- _EXERCISE PROMPT_
All of the data is to be set down again without any alteration.

- _TASK INPUT_

(** * SQLMap GUI: the command compiler, the execution supervisor and the
      preset store of [src/sql.py]

    The development follows the class [SQLMapGUI]:
    - [Py]          the few Python primitives the code relies on
                    (truthiness of [str], [str.join], [str * int]);
    - [Options]     the tk variables of the form ([tk.StringVar],
                    [tk.BooleanVar]) and the attribute lookup that
                    [hasattr]/[getattr] perform on them;
    - [Gui]         the fields of [SQLMapGUI] and the dialog effects;
    - [Compiler]    [generate_command];
    - [Supervisor]  [execute_sqlmap], [_run_sqlmap], [_update_output],
                    [_execution_finished], [_execution_error],
                    [stop_execution], [clear_output], [quick_scan];
    - [Presets]     [load_presets], [load_preset], [save_preset],
                    [delete_preset];
    - [Dialogs]     the widgets the user edits, [browse_output_dir],
                    [browse_wordlist], [save_output];
    - [System]      the edits and the requests of the user interleaved
                    with the actions of the worker threads;
    - [Spec]        the vocabulary in which the properties are stated;
    - [Properties]  more vocabulary.
    The modules whose names end in [Facts] or [More] hold the proofs.

    A Python [str] is represented by the bytes of its UTF-8 encoding
    (Rocq's [string]).  A character has a code point above 127 exactly when
    its encoding consists of bytes above 127, and a character with a code
    point of at most 127 is encoded by that single byte, so
    [any(ord(char) > 127 for char in s)] is the test "some byte of [s] is
    above 127". *)

From Stdlib Require Import String Ascii List Bool Arith Lia.
From stdpp Require Import base strings gmap list.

- _SOLUTION TO THIS TASK_
(** * SQLMap GUI: the command compiler, the execution supervisor and the
      preset store of [src/sql.py]

    The development follows the class [SQLMapGUI]:
    - [Py]          the few Python primitives the code relies on
                    (truthiness of [str], [str.join], [str * int]);
    - [Options]     the tk variables of the form ([tk.StringVar],
                    [tk.BooleanVar]) and the attribute lookup that
                    [hasattr]/[getattr] perform on them;
    - [Gui]         the fields of [SQLMapGUI] and the dialog effects;
    - [Compiler]    [generate_command];
    - [Supervisor]  [execute_sqlmap], [_run_sqlmap], [_update_output],
                    [_execution_finished], [_execution_error],
                    [stop_execution], [clear_output], [quick_scan];
    - [Presets]     [load_presets], [load_preset], [save_preset],
                    [delete_preset];
    - [Dialogs]     the widgets the user edits, [browse_output_dir],
                    [browse_wordlist], [save_output];
    - [System]      the edits and the requests of the user interleaved
                    with the actions of the worker threads;
    - [Spec]        the vocabulary in which the properties are stated;
    - [Properties]  more vocabulary.
    The modules whose names end in [Facts] or [More] hold the proofs.

    A Python [str] is represented by the bytes of its UTF-8 encoding
    (Rocq's [string]).  A character has a code point above 127 exactly when
    its encoding consists of bytes above 127, and a character with a code
    point of at most 127 is encoded by that single byte, so
    [any(ord(char) > 127 for char in s)] is the test "some byte of [s] is
    above 127". *)

From Stdlib Require Import String Ascii List Bool Arith Lia.
From stdpp Require Import base strings gmap list.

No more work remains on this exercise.